Friday, May 4, 2018

Some Contract Red Flags

Inspired by the current post on Writer Beware.

Disclaimer: I am not a lawyer. This is not legal advice. Just some things to think about:

1. Contracts that request rights the publisher does not intend to or cannot exercise. I had a friend try to talk me into signing with Curiosity Quill (I'm naming and shaming because that publisher has now turned into, surprise, a hot mess) but I walked away when I found out that they wanted me to sign over the movie rights to them. Their grounds were that they would have a better chance of getting the work optioned. Movie rights to a publisher? Nope. In the same vein, only sign over audio rights to a story if the publisher has a track record of using them. Audio is expensive to do yourself, so if you can get them to do it it's great, but signing them over can result in there never being an audio version.

2. Signing over anything in perpetuity or "life of copyright." Now, I have personally signed contracts where the work would stay on the internet in an archive for as long as the short story publisher exists, because a lot ask for that. But they will generally take the work down if you ask.

3. Kill fees/early termination fees. Those are, needless to say, generally bad.

4. No reversion clause if the publisher goes out of business. Although these can't always be enforced, they give you some protection from a book ending up an asset in a bankruptcy case and you not being able to control who gets the right...

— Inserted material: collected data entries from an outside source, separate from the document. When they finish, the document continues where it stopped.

(** On a text that starts with a digit and holds neither blank nor
    underscore, [float()] goes straight to the decimal literal. *)
Lemma py_float_number (d : ascii) (rest : list ascii) :
  is_digit d = true ->
  (forall c, In c rest -> is_space c = false /\ (c =? "_") = false) ->
  py_float (string_of_list_ascii (d :: rest))
  = let (ip, r1) := span is_digit (d :: rest) in
    let (fp, r2) :=
      match r1 with
      | "." :: t => span is_digit t
      | _ => ([], r1)
      end in
    if nonempty (ip ++ fp) then
      match exponent r2 with
      | Some e =>
          Some (scale10 (digits_val (ip ++ fp)) (e - Z.of_nat (List.length fp)))
      | None => None
      end
    else None.
Proof.
  intros Hd Hrest; unfold py_float; rewrite chars_of_list.
  assert (Hall : forall c, In c (d :: rest) ->
                           is_space c = false /\ (c =? "_") = false).
  { intros c [Hc|Hc]; [subst c; split; apply (digit_facts d Hd) | auto]. }
  rewrite strip_id, drop_underscores_id;
    [| reflexivity | intros c Hc; apply Hall, Hc
     | intros c Hc; apply Hall, Hc].
  rewrite split_sign_digit by exact Hd.
  destruct (digit_facts d Hd) as (_ & _ & _ & _ & _ & Hl & _ & _ & Hi & Hn).
  cbn [map]; rewrite Hl.
  change (chars "inf") with ["i"; "n"; "f"].
  change (chars "infinity") with ["i"; "n"; "f"; "i"; "n"; "i"; "t"; "y"].
  change (chars "nan") with ["n"; "a"; "n"].
  rewrite !chars_eqb_head by assumption; reflexivity.
Qed.

Lemma scale10_whole (m : Z) : scale10 m 0 = round64 (inject_Z m).
Proof.
  unfold scale10; change (0 <=? 0)%Z with true; cbv iota.
  rewrite Z.pow_0_r, Z.mul_1_r; reflexivity.
Qed.

Lemma scale10_fraction (m : Z) (k : nat) :
  scale10 m (0 - Z.of_nat k) = round64 (decimal m k).
Proof.
  unfold decimal; destruct k as [|k].
  - change (0 - Z.of_nat 0)%Z with 0%Z; rewrite scale10_whole.
    apply round64_comp; unfold Qdiv.
    change (/ inject_Z (10 ^ Z.of_nat 0)) with 1; ring.
  - unfold scale10.
    assert (Hp : (0 < 10 ^ Z.of_nat (S k))%Z) by (apply Z.pow_pos_nonneg; lia).
    replace (0 <=? 0 - Z.of_nat (S k))%Z with false
      by (symmetry; apply Z.leb_gt; lia).
    replace (- (0 - Z.of_nat (S k)))%Z with (Z.of_nat (S k)) by lia.
    apply round64_comp.
    rewrite (Qmake_Qdiv m), Z2Pos.id by exact Hp; reflexivity.
Qed.

Lemma digits_val_from (ds : list ascii) (acc : Z) :
  forallb is_digit ds = true -> (0 <= acc)%Z ->
  (0 <= fold_left (fun a c => 10 * a + digit_val c) ds acc)%Z.
Proof.
  revert acc; induction ds as [|d ds IH]; intros acc Hds Hacc; [exact Hacc|].
  cbn [forallb] in Hds; apply andb_prop in Hds; destruct Hds as [Hd Hds].
  cbn [fold_left]; apply IH; [exact Hds|].
  unfold is_digit in Hd; apply andb_prop in Hd; destruct Hd as [Hd _].
  apply Nat.leb_le in Hd; unfold digit_val; lia.
Qed.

5. Any contract that asks you for money up front to cover "expenses" or whatever.

6. Open ended option clauses. The publisher does not need right of first refusal on your next book without any limitations. Generally, I would say it is fine (and polite) to give right of first refusal on a sequel, prequel, or other book in the same world. Also ask for a limit on how long they have to review the work (six months is reasonable).

7. Non-competes. Story time. I had a company try to hire me to write comic scripts for them. I was very excited about the project. I was very much looking forward to it. They said they would send me all of their notes if I signed an NDA. At this point I had not signed a contract with them.

Their NDA contained a corporate style non-compete clause which said that if I wrote anything that even looked like it was inspired by their project, they got the copyright on it. With no sunset clause. This would have included a current project that I had been working on long before I'd heard of these people, and would pretty much have made it impossible for me to write anything set in the real world as long as they existed.

I told them I was not signing it as it stood but was willing to negotiate.

There was no further communication, which indicated they were serious about this.

That kind of ridiculousness is rare, but a common clause for book publishing is for the publisher to ask the author not to publish a similar work within a certain period of time so you are not competing with yourself. This can mean you can only produce one book a year. Some clauses might even be multi-year. Think very carefully about whether a non-compete would harm your career. Some publishers may offer the workaround of "Well, if we publish the book..."

One final red flag:

Very occasionally, a short story market will say that you hand over the rights on submission and get them back when they reject.

This is a no no. No professional magazine does this. It's a way to stop simultaneous submissions. Never submit under these terms because there is a very real risk that the editor will simply never respond, leaving your story in legal limbo.